Eleni ile ben bu kampların gönüllü çalışanlarıydık. O, çocuklara psikolojik destek sunuyordu; ben de kampların inşasında mühendis olarak koşturuyordum. Tanık olduğum acıları, vahşeti, yıkımı, travmaları, utancı, çaresizliği uzun uzun anlatabilirim size. Birazcık insanlığınız varsa sarsılırsınız. Fakat ben size aşkı anlatmak istiyorum çünkü bir yerde aşk varsa orada umut da vardır. Başka nasıl ayakta kalabilir insan?
Vahşetten kaçıp sınırı geçerek akın akın bize gelen on binleri görünce yeryüzünde hiçbir şeyin artık eskisi gibi olmayacağını düşünür; keyifli kahvaltı sofralarında kekikli biberli zeytinlerle, huzurlu bayram sabahlarında baharatlı çöreklerle, okul önlerinde gizli buluşmacalı acemi âşıklarla, nohut tarlalarının isyancı kızıl gerillası gelinciklerle karşılaşmayacağınıza üzülür; önü sulanıp süpürülmüş sabahçı kahvesindeki radyodan kaçak çay kokusuna karışarak yayılan türkülerin neşesini, yolunu şaşırıp her nasılsa Batman’a gelmiş ünlü şairin küçük bir kafede tıkış tıkış, sıkış tepiş ama yine de gözyaşları içinde okuduğu şiirlerin hazzını, hüznünü bir daha asla duyamayacağınızı sanarak yıkılırsınız. Gelenler sanki yol boyunca geçtikleri coğrafyanın binlerce yıldır birikmiş tüm kederlerini, acılarını omuzlarına yükleyerek getirmişlerdir. Hemen o gün, o saatte, elinizden ne geliyorsa işte, onlar için bir şeyler yapmak istersiniz. Aksi takdirde o keder bir daha silinmemek üzere yeryüzünü teslim alacakmışçasına telaşla panikle koşturursunuz. Gelenler yorgundur, açtır ve de korku vardır gözlerinde. Onlar Kürtçe ağıtlar yakar, siz onları Kürtçe avutursunuz, ama yine de uzaya savrulmuş toz zerrecikleri kadar boşlukta, belirsiz, sahipsiz, topraksız hissederler kendilerini öz vatanlarında. Hiçbir beddua, hiçbir dua işe yaramaz. Lanet okuyacağınız bir düşmanınız bile yoktur. Cephe gerisidir burası; top sesleri yerine ağlayan çocukların, inleyen kadınların, ağıtların sesi yükselir ki artık çok geçtir. Şimdi yaşama zamanıdır; hayata tutunma, umuda sarılma bir lüks değil, mecburiyettir, görevdir orada.
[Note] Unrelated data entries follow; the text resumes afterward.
(* ===== verification/HttpWorld.v ===== *)
(** * Requests to a node in memory

    Forms read from a small request record, and the theorems of [HttpSpec]
    applied to the node of [NodeWorld]. *)

From S2P Require Import Prelude GoFsm Requests Payload.
From S2P Require Import SignatureProposal DkgProposal SigningProposal StateMachines Protocol.
From S2P Require Import LevelState ClientTypes OperationRepo SignatureRepo FsmService.
From S2P Require Import IOLogic Kyber Dkg SigningTasks KeyStore Services NodeService ProcessMessage.
From S2P Require Import MachineStore Airgapped.
From S2P Require Import NodeSpec NodeRounds NodeFrame NodePoll NodeOperations Wire World Toy NodeWorld HttpApi HttpSpec.
Import MemDB Toy.

#[local] Opaque SignatureProposal.New DkgProposal.New SigningProposal.New.

(** What the requests carry. *)
Record ToyRequest : Type := mk_ToyRequest { t_dkg : string; t_event : Event; t_data : bytes }.

Definition form {F} (f : ToyRequest → F) : Form ToyRequest F := {| Bind q := inl (f q); Validate _ := None |}.

#[export] Instance toy_forms : HttpForms ToyRequest := {
  form_message := form (fun q => mk_MessageForm "" (t_dkg q) 0 (t_event q) (t_data q) "" "" "");
  form_operation_id := form (fun q => mk_OperationIdForm (t_dkg q));
  form_dkg_id := form (fun q => mk_DkgIdForm (t_dkg q));
  form_signature_by_id := form (fun q => mk_SignatureByIDForm (t_data q) (t_dkg q));
  form_operation := form (fun q => mk_OperationForm "" "" (t_data q) [] 0 (t_dkg q) "" (t_event q) "");
  form_start_dkg := form (fun q => mk_StartDKGForm (t_data q));
  form_propose := form (fun q => mk_ProposeSignMessageForm (t_dkg q) (Some (t_data q)));
  form_propose_batch := form (fun q => mk_ProposeSignBatchMessagesForm (t_dkg q) (Some ∅));
  form_propose_baked := form (fun q => mk_ProposeSignBakedMessagesForm (t_dkg q) 0 1);
  form_reinit := form (fun q => mk_ReInitDKGForm (t_dkg q) 2 [] []);
  form_offset := form (fun q => mk_StateOffsetForm 0);
  form_reset := form (fun q => mk_ResetStateForm "" false "" []);
  raw_body := fun q => inl (t_data q)
}.

#[export] Instance toy_dtos : FormDTOs := {
  dto_message f := inl (mk_MessageDTO (mf_ID f) (mf_DkgRoundID f) (mf_Offset f) (mf_Event f) (mf_Data f)
    (mf_Signature f) (mf_SenderAddr f) (mf_RecipientAddr f));
  dto_operation_id f := inl (mk_OperationIdDTO (of_OperationID f));
  dto_dkg_id f := inl (mk_DkgIdDTO (df_DkgID f));
  dto_signature_by_id f := inl (mk_SignatureByIdDTO (sf_ID f) (sf_DkgID f));
  dto_operation f := inl (mk_OperationDTO (opf_ID f) (opf_Type f) (opf_Payload f) (opf_ResultMsgs f)
    (opf_CreatedAt f) (opf_DkgID f) (opf_To f) (opf_Event f) (opf_ExtraData f));
  dto_start_dkg f := inl (mk_StartDkgDTO (stf_Payload f));
  dto_propose f := inl (mk_ProposeSignMessageDTO (pf_DkgID f) (pf_Data f));
  dto_propose_batch f := inl (mk_ProposeSignBatchMessagesDTO (pbf_DkgID f) (pbf_Data f) None);
  dto_propose_baked f := inl (mk_ProposeSignBakedMessagesDTO (pkf_DkgID f) (pkf_RangeStart f) (pkf_RangeEnd f));
  dto_offset f := inl (mk_StateOffsetDTO (sof_Offset f));
  dto_reset f := inl (mk_ResetStateDTO (rsf_NewStateDBDSN f) (rsf_UseOffset f) (rsf_KafkaConsumerGroup f)
    (rsf_Messages f))
}.

#[export] Instance toy_router : EchoRouter := fun _ _ => "Not Found".
#[export] Instance toy_reinit_form : JSON ReInitDKGForm := {| marshal _ := Some "{}"; unmarshal _ := None |}.

Definition ask (dkg : string) : ToyRequest := mk_ToyRequest dkg "" "".


Lemma ask_ordinary path q :
  path ≠ "/resetState" → t_event q ≠ OperationProcessed → ordinary path q.
Proof. intros Hp He. split; [done|]. intros _ d Hd. unfold BindToDTO, BindToRequest in Hd. cbn in Hd. by simplify_eq. Qed.

(** A proposal on the board, a request for its dump, another proposal of the
    operator, and a route that does not exist. *)
Definition day : list Happening :=
  [Board (mk_Message "m0" "round" 0 EventInitProposal (default "" (marshal proposal)) "" "bobby" "");
   Request GET "/getFSMDump" (ask "round");
   Request POST "/startDKG" (mk_ToyRequest "" "" "payload");
   Request GET "/nowhere" (ask "")].

Lemma driven_rounds_are_reachable_witness :
  ∃ n', iterIO happen day node0 = Ret (n', inl tt) ∧
    ∀ q n2 resp, serve GET "/getFSMDump" q n' = Ret (n2, inl resp) → code resp = StatusOK →
      ∃ i, reachable i ∧ body resp = CSJsonResp (ADump (dump i)).
Proof.
  assert (iterIO happen day node0 = Ret (final node0 (iterIO happen day node0), inl tt)) as Hrun
    by (apply run_unit; vm_compute; reflexivity).
  destruct (driven_rounds_are_reachable (world := world_laws) svc pool (offset_key "topic") dumps_ok world_clock node0_apart
    node0 day (final node0 (iterIO happen day node0)) (inl tt) node0_invariant) as [_ H].
  - unfold day. repeat apply Forall_cons_2; [split; [discriminate|representable_tac]|by apply ask_ordinary..|by apply Forall_nil].
  - exact Hrun.
  - eexists. split; [exact Hrun|exact H].
Defined.
(* ===== verification/ProviderWorld.v ===== *)
(** * A daemon on a disk and a topic in memory

    The key pair is generated and the node is started on it, with the concrete
    functions of [Toy]; the theorem of [ProviderSpec] applies to the run. *)

From stdpp Require Import pretty.
From S2P Require Import Prelude GoFsm Requests Payload.
From S2P Require Import SignatureProposal DkgProposal SigningProposal StateMachines Protocol.
From S2P Require Import LevelState ClientTypes Codec OperationRepo SignatureRepo FsmService JsonText Representable.
From S2P Require Import IOLogic Kyber Dkg SigningTasks KeyStore FileStorage KafkaStorage Services NodeService.
From S2P Require Import NodeSpec ProcessMessage NodeRounds MachineStore Airgapped.
From S2P Require Import HttpApi HttpSpec Provider ProviderSpec Wire World Toy NodeWorld HttpWorld.
Import MemDB Toy MemFile.

#[local] Opaque SignatureProposal.New DkgProposal.New SigningProposal.New.

#[export] Program Instance mem_handles : LevelDBHandles string Disk.
Next Obligation. done. Qed.
Next Obligation.
  intros d k w w' _ [= <-]. split; [done|]. intros path Hp. cbn. by rewrite db_at_insert_ne.
Qed.
Next Obligation. done. Qed.

(** The topic as the list of its values. *)
#[export] Instance list_kafka : KafkaClient (list bytes) := {
  Reader := unit;
  Writer := unit;
  kafka_NewReader _ w := (w, tt);
  kafka_NewWriter _ w := (w, tt);
  reader_Close _ w := (w, None);
  writer_Close _ w := (w, None);
  writer_WriteMessages _ ms w := (w ++ (km_Value <$> ms), None);
  reader_ReadMessages _ _ w := (w, ((fun b => mk_KafkaMessage "" b 0) <$> w, DeadlineOrCanceled));
  ReadFile _ _ := inr (Err "no such file or directory")
}.
#[export] Program Instance list_kafka_spec : KafkaClientSpec (list bytes) := { topic_log := id }.
Next Obligation. by intros c k k' r [= <-]. Qed.
Next Obligation. by intros c k k' r [= <-]. Qed.
Next Obligation. intros wr ms k k' err [= <- <-]. by exists ms. Qed.
Next Obligation. by intros r t k k' res [= <- _]. Qed.

#[export] Instance bits_faithful : MessageCodecFaithful.
Proof. intros m b [= <-] old. cbn. rewrite unbits_bits. cbn. by rewrite decode_encode. Qed.

(** A counter for clock and randomness; the clock starts again after a while. *)
#[export] Instance counter : Env Z := {
  time_Now n := Ret (n + 1, inl (n mod 1000000));
  uuid_New n := Ret (n + 1, inl ("uuid-" +:+ pretty n));
  rand_Int k n := Ret (n + 1, inl (n mod k));
  rand_Bytes _ n := Ret (n + 1, inl (pretty n))
}.
Lemma counter_dated : clock_dated (S := Z).
Proof. intros n n' t [= _ <-]. apply early_dated, Z.mod_pos_bound. lia. Qed.
#[export] Instance counter_spec : EnvSpec Z.
Proof. split; intros; repeat eexists. Qed.

#[export] Instance toy_pairs : JSON KeyPairs := map_json.
#[export] Instance toy_pairs_spec : @JSONMap (option KeyPair) toy_pairs := map_json_map.

Definition kafka_cfg : KafkaStorageConfig :=
  mk_KafkaStorageConfig "localhost:9093" "topic" "" "" "producer:p" "consumer:c" (inl 10) (inl 60).
Definition http_cfg : HttpApiConfig := mk_HttpApiConfig "localhost:8080" false false.

#[export] Instance settings : Viper := {
  viper_Unmarshal_Config := inl ("alice", "state", "keys");
  viper_Unmarshal_KafkaStorageConfig := inl (kafka_cfg, mk_IgnoreConfig "" false);
  viper_Unmarshal_HttpApiConfig := inl http_cfg;
  viper_GetString s := if s =s? flagUserName then "alice" else "keys";
  viper_GetBool _ := false
}.

Definition daemon_cfg : Config :=
  mk_Config (Some http_cfg) (Some (kafka_cfg, mk_IgnoreConfig "" false)) "alice" "state" "keys".

(** [gen_keys], then [start]. *)
Definition outside0 : Outside Disk (list bytes) Z := mk_Outside ∅ [] 1000.
Definition outside1 : Outside Disk (list bytes) Z := final outside0 (genKeyPairCommand alice_pub outside0).
Definition started : Go (Outside Disk (list bytes) Z * (BaseNodeService (Deps string Disk (list bytes) Z) + error)) :=
  startClient outside1.

(** The result of a run that is known to have one. *)
Definition result {S A} (r : Go (S * (A + error))) : is_value r = true → A :=
  match r as r return is_value r = true → A with
  | Ret (_, inl a) => fun _ => a
  | Ret (_, inr e) => fun H => False_rect A (Bool.diff_false_true H)
  | Panic w => fun H => False_rect A (Bool.diff_false_true H)
  end.
Lemma run_result {S A} (r : Go (S * (A + error))) d (H : is_value r = true) : r = Ret (final d r, inl (result r H)).
Proof. by destruct r as [[s [x|e]]|]. Qed.

Lemma started_ok : is_value started = true.
Proof. vm_compute. reflexivity. Qed.

Lemma started_node_is_sound_witness :
  ∃ o n, started = Ret (o, inl n) ∧ userName n = "alice" ∧ holds (opService n) (mk_Pool ∅ ∅) (deps n) ∧
    stored (deps n) !! offset_key "topic" = Some (PutUint64 0) ∧
    ∀ n' r, iterIO happen [Request POST "/startDKG" (mk_ToyRequest "" "" "payload")] n = Ret (n', r) →
      node_rounds (NewFSMService "topic") (repo_of "topic") (offset_key "topic") n'.
Proof.
  destruct (started_node_is_sound daemon_cfg kafka_cfg (mk_IgnoreConfig "" false) outside1
    (final outside1 started) (result started started_ok)) as (H1 & H2 & H3 & H4 & H5 & H6).
  - reflexivity.
  - reflexivity.
  - split; [discriminate|]. intros b Hb. exists {["alice" := Some (NewKeyPair alice_pub)]}.
    split; [|by apply map_Forall_singleton]. vm_compute in Hb. injection Hb as <-. vm_compute. reflexivity.
  - reflexivity.
  - by split.
  - exact counter_dated.
  - exists ∅. split_and!; [apply map_Forall_empty|by intros ? ? ?%lookup_empty_Some|vm_compute; reflexivity].
  - apply run_result.
  - exists (final outside1 started), (result started started_ok). split; [apply run_result|].
    split; [exact H1|]. split; [exact H3|]. split; [exact H4|]. intros n' r. apply H6.
    repeat apply Forall_cons_2; [by apply ask_ordinary|by apply Forall_nil].
Defined.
Ben de Batman’dan Mardin’e yardıma koştum hemen. Belediyeler, sivil toplum kuruluşları ve binlerce gönüllü, çalışmalara başlamıştı bile. Bir kampın inşası için proje sorumlusu ekipte görev aldım. İlk etapta çadır kent kurulacaktı ama yine de altyapıya, kanalizasyona, lavabo ve tuvaletlere, çadır iskan planlarına ihtiyaç vardı. Elbirliğiyle hepsini yaptık. Üç gün içinde çadırlar dahil her şey kabaca tamamlandı, sonra hüzün kervanı sessizce gelip kampa yerleşti. Günlerdir ilk defa, o anda havadaki oksijenin farkına varıp birazcık nefes aldık.
Kampın eksik kalan işleri için birkaç gün daha çalışmamız gerekiyordu. Ayağımda lastik çizmeler, kafamda baretle koşturup duruyordum. O gün, aydınlatma direkleri vinçle yerlerine çakılacaktı. Sağlık ve danışma merkezi olarak planladığımız büyük çadırın önünden geçerken bir kadın, “Bakar mısın?” diye seslenince döndüm. Çadırın girişindeki el arabasını işaret ederek, “Bu molozları dökmemize yardım edebilir misin, arkadaşım?” diye sordu. Türkçeyi Avrupalı aksanıyla konuşuyordu ama görünüşü Avrupalılardan çok Kızıltepelilere benzeyen bu yeryüzü meleğine bakarken afallamış olmalıyım ki isteğini tekrarladı. Beni kamptaki amelelerden biri sanmıştı galiba. Olsun. Mütevazı davranıp onu sonradan şaşırtarak etkileme fırsatı yakalamıştım. “Tabii ki. Hemen döküp getiririm,” dedim, ağzına kadar dolu el arabasını güçlükle kaldırıp çamurun içinde ittire ittire hafriyat alanına götürdüm. Boş arabayla çadırın önüne geri geldiğimde melek dışarı çıkıp bana teşekkür etti.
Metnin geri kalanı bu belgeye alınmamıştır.